È vero, i sondaggi suggeriscono un calo del sostegno tra americani conservatori per l’Ucraina. I repubblicani al Congresso sono diventati sempre più difficili riguardo agli aiuti. Le nazioni dall’Europa all’Asia orientale hanno ragione a preoccuparsi di un allentamento dell’impegno americano nei confronti degli alleati in futuro. Ma potrebbe succedere sotto chiunque. Gli Stati Uniti erano “in testa da dietro” prima di Trump. C’è un caucus burro sopra le pistole sulla sinistra. Un democratico (Obama) e un repubblicano dell’establishment (George W. Bush) hanno lasciato che un attacco russo a un vicino avvenisse sotto la loro sorveglianza senza una risposta adeguata. Una delle chiamate più dirette per a “insediamento” con la Russia nell’ultimo anno è venuto dalla sinistra del Congresso.

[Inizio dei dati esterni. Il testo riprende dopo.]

(** X14. On a sectioned page the raw items are the contents of the first
    section whose first key is [itemSectionRenderer], whatever sections
    follow it; the continuation is the first section whose first key is
    [continuationItemRenderer], looked for in the whole list. *)
Theorem parseWrapper_sectioned (primaryContents sectionList : value)
    (before after : list value) (props more : list (string * value))
    (itemSection items : value)
    (Hlist : Js.get primaryContents "sectionListRenderer" = Ok sectionList)
    (Htruthy : Js.truthy sectionList = true)
    (Hcontents :
       Js.get sectionList "contents"
       = Ok (VArr (before ++ VObj (("itemSectionRenderer", itemSection) :: more) :: after) props))
    (Hbefore : Forall (More.other_section "itemSectionRenderer") before)
    (Hitems : Js.get itemSection "contents" = Ok items) :
  Utils.parseWrapper primaryContents
  = (marker <- Js.find (Utils.first_key_is "continuationItemRenderer")
                 (before ++ VObj (("itemSectionRenderer", itemSection) :: more) :: after) ;;
     Ok {| Utils.rawItems := items; Utils.continuation := marker |}).
Proof.
  unfold Utils.parseWrapper. rewrite Hlist; cbn [bind]. rewrite Htruthy.
  rewrite Hcontents; cbn [bind Js.as_array].
  rewrite (find_skips "itemSectionRenderer" before _ Hbefore).
  cbn [Js.find]. unfold Utils.first_key_is at 1.
  cbn [Js.first_key Js.own_props bind String.eqb Ascii.eqb Bool.eqb Js.get
       Js.lookup_or_undef Js.lookup].
  rewrite Hitems; cbn [bind]. reflexivity.
Qed.

(** X15. A sectioned page none of whose sections has [itemSectionRenderer]
    as its first key is not an empty page for the adapter: it raises a
    [TypeError]. *)
Theorem parseWrapper_without_item_section (primaryContents sectionList : value)
    (sections : list value) (props : list (string * value))
    (Hlist : Js.get primaryContents "sectionListRenderer" = Ok sectionList)
    (Htruthy : Js.truthy sectionList = true)
    (Hcontents : Js.get sectionList "contents" = Ok (VArr sections props))
    (Hnone : Forall (More.other_section "itemSectionRenderer") sections) :
  Utils.parseWrapper primaryContents = Err TypeError.
Proof.
  unfold Utils.parseWrapper. rewrite Hlist; cbn [bind]. rewrite Htruthy.
  rewrite Hcontents; cbn [bind Js.as_array].
  rewrite (find_none "itemSectionRenderer" sections Hnone). reflexivity.
Qed.

End Sectioned.

Lemma parseWrapper_sectioned_witness :
  Utils.parseWrapper
    (VObj [("sectionListRenderer",
            VObj [("contents",
                   arr ([VObj [("shelfRenderer", VObj [])]]
                        ++ VObj [("itemSectionRenderer", VObj [("contents", arr [VStr "a"])])]
                        :: [VObj [("itemSectionRenderer", VObj [("contents", arr [VStr "b"])])];
                            Sample.marker "t"]))])])
  = Ok {| Utils.rawItems := arr [VStr "a"]; Utils.continuation := Sample.marker "t" |}.
Proof.
  apply (parseWrapper_sectioned
           (VObj [("sectionListRenderer",
                   VObj [("contents",
                          arr ([VObj [("shelfRenderer", VObj [])]]
                               ++ VObj [("itemSectionRenderer", VObj [("contents", arr [VStr "a"])])]
                               :: [VObj [("itemSectionRenderer", VObj [("contents", arr [VStr "b"])])];
                                   Sample.marker "t"]))])])
           (VObj [("contents",
                   arr ([VObj [("shelfRenderer", VObj [])]]
                        ++ VObj [("itemSectionRenderer", VObj [("contents", arr [VStr "a"])])]
                        :: [VObj [("itemSectionRenderer", VObj [("contents", arr [VStr "b"])])];
                            Sample.marker "t"]))])
           [VObj [("shelfRenderer", VObj [])]]
           [VObj [("itemSectionRenderer", VObj [("contents", arr [VStr "b"])])];
            Sample.marker "t"]
           [] []
           (VObj [("contents", arr [VStr "a"])]) (arr [VStr "a"])).
  - reflexivity.
  - reflexivity.
  - reflexivity.
  - repeat constructor. discriminate.
  - reflexivity.
Defined.

Lemma parseWrapper_without_item_section_witness :
  Utils.parseWrapper
    (VObj [("sectionListRenderer",
            VObj [("contents", arr [VObj [("shelfRenderer", VObj [])]; VObj []])])])
  = Err TypeError.
Proof.
  apply (parseWrapper_without_item_section
           (VObj [("sectionListRenderer",
                   VObj [("contents", arr [VObj [("shelfRenderer", VObj [])]; VObj []])])])
           (VObj [("contents", arr [VObj [("shelfRenderer", VObj [])]; VObj []])])
           [VObj [("shelfRenderer", VObj [])]; VObj []] []).
  - reflexivity.
  - reflexivity.
  - reflexivity.
  - repeat constructor. discriminate.
Defined.

(** ** A string left open *)

Section OpenString.
Import Extractor Passing.



End OpenString.



(** ** Resuming a search and searching on *)

Lemma update_update (k : string) (v v' : value) (ps : list (string * value)) :
  Js.update k v (Js.update k v' ps) = Js.update k v ps.
Proof.
  induction ps as [|[k0 v0] ps IH]; cbn.
  - now rewrite String.eqb_refl.
  - destruct (String.eqb k k0) eqn:E; cbn;
      [now rewrite String.eqb_refl | now rewrite E, IH].
Qed.

Lemma update_comm (k k' : string) (v v' : value) (ps : list (string * value)) :
  k <> k' -> Js.lookup k ps <> None ->
  Js.update k v (Js.update k' v' ps) = Js.update k' v' (Js.update k v ps).
Proof.
  intros Hne. induction ps as [|[k0 v0] ps IH]; cbn; [congruence|].
  destruct (String.eqb k k0) eqn:E, (String.eqb k' k0) eqn:E'; cbn; intros Hin.
  - apply String.eqb_eq in E, E'. congruence.
  - rewrite E. assert (Hk : String.eqb k' k = false)
      by (apply String.eqb_neq; congruence).
    now rewrite Hk.
  - assert (Hk : String.eqb k k' = false) by now apply String.eqb_neq.
    rewrite Hk, E'. reflexivity.
  - rewrite E, E'. now rewrite IH.
Qed.

Lemma update_id (k : string) (v : value) (ps : list (string * value)) :
  Js.lookup k ps = Some v -> Js.update k v ps = ps.
Proof.
  induction ps as [|[k0 v0] ps IH]; cbn; [discriminate|].
  destruct (String.eqb k k0) eqn:E.
  - apply String.eqb_eq in E. subst k0. now intros [= ->].
  - intros H. now rewrite IH.
Qed.

Section Continued.
Context {B : Builtins}.

Lemma post_more (k : Z) (responseText : result string) (o oMore o1 : value)
    (r : result value) :
  More.one_more_page k o oMore ->
  Main.post responseText o = (r, o1) ->
  exists oMore1,
    Main.post responseText oMore = (r, oMore1) /\ More.one_more_page k o1 oMore1.
Proof.
  intros (ps & -> & Hp & Hl & ->). unfold Main.post. cbn [Js.get].
  unfold Js.lookup_or_undef. rewrite lookup_update_other by discriminate.
  set (given := match Js.lookup "requestOptions" ps with Some v => v | None => VUndef end).
  destruct (Utils.doPost given responseText) as [outcome reqOpts].
  assert (Hstored : More.one_more_page k
            (VObj (Js.update "requestOptions" reqOpts ps))
            (VObj (Js.update "requestOptions" reqOpts
                     (Js.update "pages" (VNum (Fin (k + 1))) ps)))).
  { exists (Js.update "requestOptions" reqOpts ps).
    rewrite !lookup_update_other by discriminate.
    repeat split; try assumption.
    f_equal. symmetry. apply update_comm; [discriminate | congruence]. }
  assert (Hsame : More.one_more_page k (VObj ps)
                    (VObj (Js.update "pages" (VNum (Fin (k + 1))) ps)))
    by (exists ps; repeat split; assumption).
  destruct given; cbn [Js.set]; intros [= <- <-]; eexists; (split; [reflexivity|]);
    assumption.
Qed.

Lemma spend_more (k : Z) (n : nat) (o oMore o2 : value) :
  More.one_more_page k o oMore ->
  Main.spend n o = (Ok tt, o2) ->
  exists oMore2,
    Main.spend n oMore = (Ok tt, oMore2) /\ More.one_more_page (k - 1) o2 oMore2.
Proof.
  intros (ps & -> & Hp & Hl & ->).
  unfold Main.spend, mbind, options_get, options_set. cbn [Js.get Js.set].
  unfold Js.lookup_or_undef.
  rewrite Hl. rewrite (lookup_update_other "pages" "limit") by discriminate. rewrite Hl.
  cbn [ToNumber Num.sub Js.get Js.set].
  rewrite !(lookup_update_other "limit" "pages") by discriminate.
  rewrite Hp, lookup_update_same. cbn [ToNumber Num.sub].
  intros [= <-]. eexists. split; [reflexivity|].
  exists (Js.update "pages" (VNum (Fin (k - 1))) (Js.update "limit" (VNum PInf) ps)).
  split; [reflexivity|]. split; [apply lookup_update_same|].
  split; [rewrite lookup_update_other by discriminate; apply lookup_update_same|].
  f_equal. rewrite update_update.
  rewrite (update_comm "limit" "pages") by (try discriminate; congruence).
  rewrite update_update. do 3 f_equal. lia.
Qed.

Pensavo che gli osservatori statunitensi non invocassero uno spettro più spesso, più infondatamente dell'”isolazionismo”. Dà dignità a un movimento con pochi acquisti sulla vita pubblica dai tempi di Pearl Harbor. Ci sarà sempre un Pat Buchanan o un Gore Vidal (notare la diffusione da destra a sinistra) ma non si ottiene nulla parlandone come se l’America potesse tornare agli Atti di neutralità e al ridimensionamento navale. La cosa sbalorditiva della politica statunitense è il numero di pochi voti a favore dell’isolamento nell’unico grande paese che potrebbe tranquillamente praticarlo.

Ora, penso che ci sia qualcosa da dire per parlare del rischio di un ritiro degli Stati Uniti. Questa paura sta alimentando le ambizioni militari dell’Europa. Sta finendo la “neutralità” di alcune democrazie. E inquadrare l’isolamento come una cosa trumpista in particolare raduna la sinistra globale dietro una causa – la spesa per la difesa – a cui altrimenti potrebbe opporsi. Mantieni vivo il tropo, allora. Basta non crederci.